Collected data
%%

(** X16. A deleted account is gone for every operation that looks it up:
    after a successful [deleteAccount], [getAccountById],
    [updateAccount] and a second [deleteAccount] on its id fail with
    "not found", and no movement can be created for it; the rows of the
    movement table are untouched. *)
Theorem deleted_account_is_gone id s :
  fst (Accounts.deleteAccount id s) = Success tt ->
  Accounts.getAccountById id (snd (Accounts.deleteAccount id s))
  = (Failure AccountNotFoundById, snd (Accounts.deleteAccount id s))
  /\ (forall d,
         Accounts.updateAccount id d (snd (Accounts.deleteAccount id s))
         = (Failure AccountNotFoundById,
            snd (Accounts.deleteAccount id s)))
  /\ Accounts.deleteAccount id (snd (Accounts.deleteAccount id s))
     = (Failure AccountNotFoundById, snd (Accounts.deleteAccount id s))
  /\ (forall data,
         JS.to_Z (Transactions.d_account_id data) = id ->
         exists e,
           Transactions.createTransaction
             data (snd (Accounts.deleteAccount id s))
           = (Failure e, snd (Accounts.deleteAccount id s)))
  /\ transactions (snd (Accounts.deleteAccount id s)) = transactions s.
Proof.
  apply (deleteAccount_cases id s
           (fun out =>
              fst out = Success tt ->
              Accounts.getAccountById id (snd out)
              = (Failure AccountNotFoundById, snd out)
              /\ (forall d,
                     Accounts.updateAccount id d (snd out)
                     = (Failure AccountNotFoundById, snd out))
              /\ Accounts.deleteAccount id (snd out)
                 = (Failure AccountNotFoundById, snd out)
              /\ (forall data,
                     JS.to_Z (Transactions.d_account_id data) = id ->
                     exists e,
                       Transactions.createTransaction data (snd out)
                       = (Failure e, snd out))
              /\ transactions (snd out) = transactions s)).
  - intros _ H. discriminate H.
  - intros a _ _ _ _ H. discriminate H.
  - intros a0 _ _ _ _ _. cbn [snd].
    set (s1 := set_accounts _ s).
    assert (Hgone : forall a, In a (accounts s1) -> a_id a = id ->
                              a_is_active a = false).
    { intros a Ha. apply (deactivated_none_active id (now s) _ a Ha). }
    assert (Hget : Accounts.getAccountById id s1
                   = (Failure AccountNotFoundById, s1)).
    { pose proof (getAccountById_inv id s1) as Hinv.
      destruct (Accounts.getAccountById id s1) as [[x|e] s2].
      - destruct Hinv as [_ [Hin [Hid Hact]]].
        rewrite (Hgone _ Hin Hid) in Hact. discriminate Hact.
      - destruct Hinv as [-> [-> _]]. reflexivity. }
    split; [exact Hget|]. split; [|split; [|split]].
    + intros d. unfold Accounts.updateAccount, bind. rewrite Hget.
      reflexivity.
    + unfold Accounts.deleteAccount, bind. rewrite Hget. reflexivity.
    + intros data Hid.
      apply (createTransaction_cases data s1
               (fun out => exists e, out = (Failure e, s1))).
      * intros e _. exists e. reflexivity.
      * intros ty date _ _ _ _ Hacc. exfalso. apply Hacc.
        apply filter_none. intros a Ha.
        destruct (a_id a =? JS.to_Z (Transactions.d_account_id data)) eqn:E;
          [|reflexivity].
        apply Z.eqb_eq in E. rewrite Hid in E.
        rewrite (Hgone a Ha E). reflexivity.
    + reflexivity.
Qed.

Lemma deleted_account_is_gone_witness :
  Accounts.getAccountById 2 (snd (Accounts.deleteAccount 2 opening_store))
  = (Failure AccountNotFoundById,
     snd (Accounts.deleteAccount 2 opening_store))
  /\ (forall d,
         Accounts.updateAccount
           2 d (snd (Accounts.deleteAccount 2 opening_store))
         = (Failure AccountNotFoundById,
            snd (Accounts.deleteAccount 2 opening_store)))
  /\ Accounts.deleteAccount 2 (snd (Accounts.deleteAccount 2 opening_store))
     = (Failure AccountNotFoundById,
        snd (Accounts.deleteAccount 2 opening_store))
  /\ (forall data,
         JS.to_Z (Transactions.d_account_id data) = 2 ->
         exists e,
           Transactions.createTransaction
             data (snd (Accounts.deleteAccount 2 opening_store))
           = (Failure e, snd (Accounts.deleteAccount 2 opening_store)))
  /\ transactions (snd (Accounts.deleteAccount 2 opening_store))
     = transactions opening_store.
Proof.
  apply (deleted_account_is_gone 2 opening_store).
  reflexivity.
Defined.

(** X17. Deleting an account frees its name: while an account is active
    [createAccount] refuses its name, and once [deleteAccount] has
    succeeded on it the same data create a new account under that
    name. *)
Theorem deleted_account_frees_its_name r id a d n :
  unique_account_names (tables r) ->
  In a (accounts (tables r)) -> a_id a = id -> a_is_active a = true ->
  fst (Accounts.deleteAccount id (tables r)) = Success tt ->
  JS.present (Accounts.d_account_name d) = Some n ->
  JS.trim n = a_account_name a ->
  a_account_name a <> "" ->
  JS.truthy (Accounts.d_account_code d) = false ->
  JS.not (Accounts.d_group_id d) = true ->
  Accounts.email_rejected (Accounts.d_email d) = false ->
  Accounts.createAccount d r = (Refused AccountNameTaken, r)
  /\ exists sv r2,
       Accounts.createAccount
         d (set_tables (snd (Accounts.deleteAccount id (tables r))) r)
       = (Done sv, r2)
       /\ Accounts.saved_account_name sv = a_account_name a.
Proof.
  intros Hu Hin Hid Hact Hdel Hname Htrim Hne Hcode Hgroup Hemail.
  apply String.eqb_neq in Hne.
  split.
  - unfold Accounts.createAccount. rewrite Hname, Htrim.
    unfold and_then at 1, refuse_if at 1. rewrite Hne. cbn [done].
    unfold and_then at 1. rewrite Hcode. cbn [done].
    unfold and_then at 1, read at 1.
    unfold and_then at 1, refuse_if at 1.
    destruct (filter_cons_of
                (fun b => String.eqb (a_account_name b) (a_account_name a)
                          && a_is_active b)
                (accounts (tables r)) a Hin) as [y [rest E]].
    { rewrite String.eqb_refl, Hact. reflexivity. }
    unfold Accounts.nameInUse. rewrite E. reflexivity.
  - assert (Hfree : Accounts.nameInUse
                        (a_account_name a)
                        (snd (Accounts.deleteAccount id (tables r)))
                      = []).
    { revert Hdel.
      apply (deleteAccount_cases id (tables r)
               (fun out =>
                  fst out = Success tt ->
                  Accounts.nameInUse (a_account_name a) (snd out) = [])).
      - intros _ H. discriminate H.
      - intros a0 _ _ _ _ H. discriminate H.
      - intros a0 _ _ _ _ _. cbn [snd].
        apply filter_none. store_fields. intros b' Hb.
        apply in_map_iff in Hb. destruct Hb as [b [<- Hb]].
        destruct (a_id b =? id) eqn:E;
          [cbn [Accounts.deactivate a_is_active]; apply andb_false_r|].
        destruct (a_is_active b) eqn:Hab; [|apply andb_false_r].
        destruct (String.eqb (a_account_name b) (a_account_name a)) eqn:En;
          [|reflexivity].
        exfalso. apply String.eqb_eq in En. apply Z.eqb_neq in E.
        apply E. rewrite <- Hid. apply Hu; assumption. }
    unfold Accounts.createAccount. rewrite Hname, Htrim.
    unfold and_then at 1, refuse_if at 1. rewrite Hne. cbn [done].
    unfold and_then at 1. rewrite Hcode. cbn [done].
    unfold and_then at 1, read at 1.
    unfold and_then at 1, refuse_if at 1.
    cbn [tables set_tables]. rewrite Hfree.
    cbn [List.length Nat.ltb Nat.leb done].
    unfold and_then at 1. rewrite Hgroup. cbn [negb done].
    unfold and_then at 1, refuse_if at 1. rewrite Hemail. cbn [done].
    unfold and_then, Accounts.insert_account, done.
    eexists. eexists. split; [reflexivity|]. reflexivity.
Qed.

%%

▶ About this exercise
Transcribe every entry exactly.

▶ Solution for this task
(** X16. A deleted account is gone for every operation that looks it up:
    after a successful [deleteAccount], [getAccountById],
    [updateAccount] and a second [deleteAccount] on its id fail with
    "not found", and no movement can be created for it; the rows of the
    movement table are untouched. *)
Theorem deleted_account_is_gone id s :
  fst (Accounts.deleteAccount id s) = Success tt ->
  Accounts.getAccountById id (snd (Accounts.deleteAccount id s))
  = (Failure AccountNotFoundById, snd (Accounts.deleteAccount id s))
  /\ (forall d,
         Accounts.updateAccount id d (snd (Accounts.deleteAccount id s))
         = (Failure AccountNotFoundById,
            snd (Accounts.deleteAccount id s)))
  /\ Accounts.deleteAccount id (snd (Accounts.deleteAccount id s))
     = (Failure AccountNotFoundById, snd (Accounts.deleteAccount id s))
  /\ (forall data,
         JS.to_Z (Transactions.d_account_id data) = id ->
         exists e,
           Transactions.createTransaction
             data (snd (Accounts.deleteAccount id s))
           = (Failure e, snd (Accounts.deleteAccount id s)))
  /\ transactions (snd (Accounts.deleteAccount id s)) = transactions s.
Proof.
  apply (deleteAccount_cases id s
           (fun out =>
              fst out = Success tt ->
              Accounts.getAccountById id (snd out)
              = (Failure AccountNotFoundById, snd out)
              /\ (forall d,
                     Accounts.updateAccount id d (snd out)
                     = (Failure AccountNotFoundById, snd out))
              /\ Accounts.deleteAccount id (snd out)
                 = (Failure AccountNotFoundById, snd out)
              /\ (forall data,
                     JS.to_Z (Transactions.d_account_id data) = id ->
                     exists e,
                       Transactions.createTransaction data (snd out)
                       = (Failure e, snd out))
              /\ transactions (snd out) = transactions s)).
  - intros _ H. discriminate H.
  - intros a _ _ _ _ H. discriminate H.
  - intros a0 _ _ _ _ _. cbn [snd].
    set (s1 := set_accounts _ s).
    assert (Hgone : forall a, In a (accounts s1) -> a_id a = id ->
                              a_is_active a = false).
    { intros a Ha. apply (deactivated_none_active id (now s) _ a Ha). }
    assert (Hget : Accounts.getAccountById id s1
                   = (Failure AccountNotFoundById, s1)).
    { pose proof (getAccountById_inv id s1) as Hinv.
      destruct (Accounts.getAccountById id s1) as [[x|e] s2].
      - destruct Hinv as [_ [Hin [Hid Hact]]].
        rewrite (Hgone _ Hin Hid) in Hact. discriminate Hact.
      - destruct Hinv as [-> [-> _]]. reflexivity. }
    split; [exact Hget|]. split; [|split; [|split]].
    + intros d. unfold Accounts.updateAccount, bind. rewrite Hget.
      reflexivity.
    + unfold Accounts.deleteAccount, bind. rewrite Hget. reflexivity.
    + intros data Hid.
      apply (createTransaction_cases data s1
               (fun out => exists e, out = (Failure e, s1))).
      * intros e _. exists e. reflexivity.
      * intros ty date _ _ _ _ Hacc. exfalso. apply Hacc.
        apply filter_none. intros a Ha.
        destruct (a_id a =? JS.to_Z (Transactions.d_account_id data)) eqn:E;
          [|reflexivity].
        apply Z.eqb_eq in E. rewrite Hid in E.
        rewrite (Hgone a Ha E). reflexivity.
    + reflexivity.
Qed.

Lemma deleted_account_is_gone_witness :
  Accounts.getAccountById 2 (snd (Accounts.deleteAccount 2 opening_store))
  = (Failure AccountNotFoundById,
     snd (Accounts.deleteAccount 2 opening_store))
  /\ (forall d,
         Accounts.updateAccount
           2 d (snd (Accounts.deleteAccount 2 opening_store))
         = (Failure AccountNotFoundById,
            snd (Accounts.deleteAccount 2 opening_store)))
  /\ Accounts.deleteAccount 2 (snd (Accounts.deleteAccount 2 opening_store))
     = (Failure AccountNotFoundById,
        snd (Accounts.deleteAccount 2 opening_store))
  /\ (forall data,
         JS.to_Z (Transactions.d_account_id data) = 2 ->
         exists e,
           Transactions.createTransaction
             data (snd (Accounts.deleteAccount 2 opening_store))
           = (Failure e, snd (Accounts.deleteAccount 2 opening_store)))
  /\ transactions (snd (Accounts.deleteAccount 2 opening_store))
     = transactions opening_store.
Proof.
  apply (deleted_account_is_gone 2 opening_store).
  reflexivity.
Defined.

(** X17. Deleting an account frees its name: while an account is active
    [createAccount] refuses its name, and once [deleteAccount] has
    succeeded on it the same data create a new account under that
    name. *)
Theorem deleted_account_frees_its_name r id a d n :
  unique_account_names (tables r) ->
  In a (accounts (tables r)) -> a_id a = id -> a_is_active a = true ->
  fst (Accounts.deleteAccount id (tables r)) = Success tt ->
  JS.present (Accounts.d_account_name d) = Some n ->
  JS.trim n = a_account_name a ->
  a_account_name a <> "" ->
  JS.truthy (Accounts.d_account_code d) = false ->
  JS.not (Accounts.d_group_id d) = true ->
  Accounts.email_rejected (Accounts.d_email d) = false ->
  Accounts.createAccount d r = (Refused AccountNameTaken, r)
  /\ exists sv r2,
       Accounts.createAccount
         d (set_tables (snd (Accounts.deleteAccount id (tables r))) r)
       = (Done sv, r2)
       /\ Accounts.saved_account_name sv = a_account_name a.
Proof.
  intros Hu Hin Hid Hact Hdel Hname Htrim Hne Hcode Hgroup Hemail.
  apply String.eqb_neq in Hne.
  split.
  - unfold Accounts.createAccount. rewrite Hname, Htrim.
    unfold and_then at 1, refuse_if at 1. rewrite Hne. cbn [done].
    unfold and_then at 1. rewrite Hcode. cbn [done].
    unfold and_then at 1, read at 1.
    unfold and_then at 1, refuse_if at 1.
    destruct (filter_cons_of
                (fun b => String.eqb (a_account_name b) (a_account_name a)
                          && a_is_active b)
                (accounts (tables r)) a Hin) as [y [rest E]].
    { rewrite String.eqb_refl, Hact. reflexivity. }
    unfold Accounts.nameInUse. rewrite E. reflexivity.
  - assert (Hfree : Accounts.nameInUse
                        (a_account_name a)
                        (snd (Accounts.deleteAccount id (tables r)))
                      = []).
    { revert Hdel.
      apply (deleteAccount_cases id (tables r)
               (fun out =>
                  fst out = Success tt ->
                  Accounts.nameInUse (a_account_name a) (snd out) = [])).
      - intros _ H. discriminate H.
      - intros a0 _ _ _ _ H. discriminate H.
      - intros a0 _ _ _ _ _. cbn [snd].
        apply filter_none. store_fields. intros b' Hb.
        apply in_map_iff in Hb. destruct Hb as [b [<- Hb]].
        destruct (a_id b =? id) eqn:E;
          [cbn [Accounts.deactivate a_is_active]; apply andb_false_r|].
        destruct (a_is_active b) eqn:Hab; [|apply andb_false_r].
        destruct (String.eqb (a_account_name b) (a_account_name a)) eqn:En;
          [|reflexivity].
        exfalso. apply String.eqb_eq in En. apply Z.eqb_neq in E.
        apply E. rewrite <- Hid. apply Hu; assumption. }
    unfold Accounts.createAccount. rewrite Hname, Htrim.
    unfold and_then at 1, refuse_if at 1. rewrite Hne. cbn [done].
    unfold and_then at 1. rewrite Hcode. cbn [done].
    unfold and_then at 1, read at 1.
    unfold and_then at 1, refuse_if at 1.
    cbn [tables set_tables]. rewrite Hfree.
    cbn [List.length Nat.ltb Nat.leb done].
    unfold and_then at 1. rewrite Hgroup. cbn [negb done].
    unfold and_then at 1, refuse_if at 1. rewrite Hemail. cbn [done].
    unfold and_then, Accounts.insert_account, done.
    eexists. eexists. split; [reflexivity|]. reflexivity.
Qed.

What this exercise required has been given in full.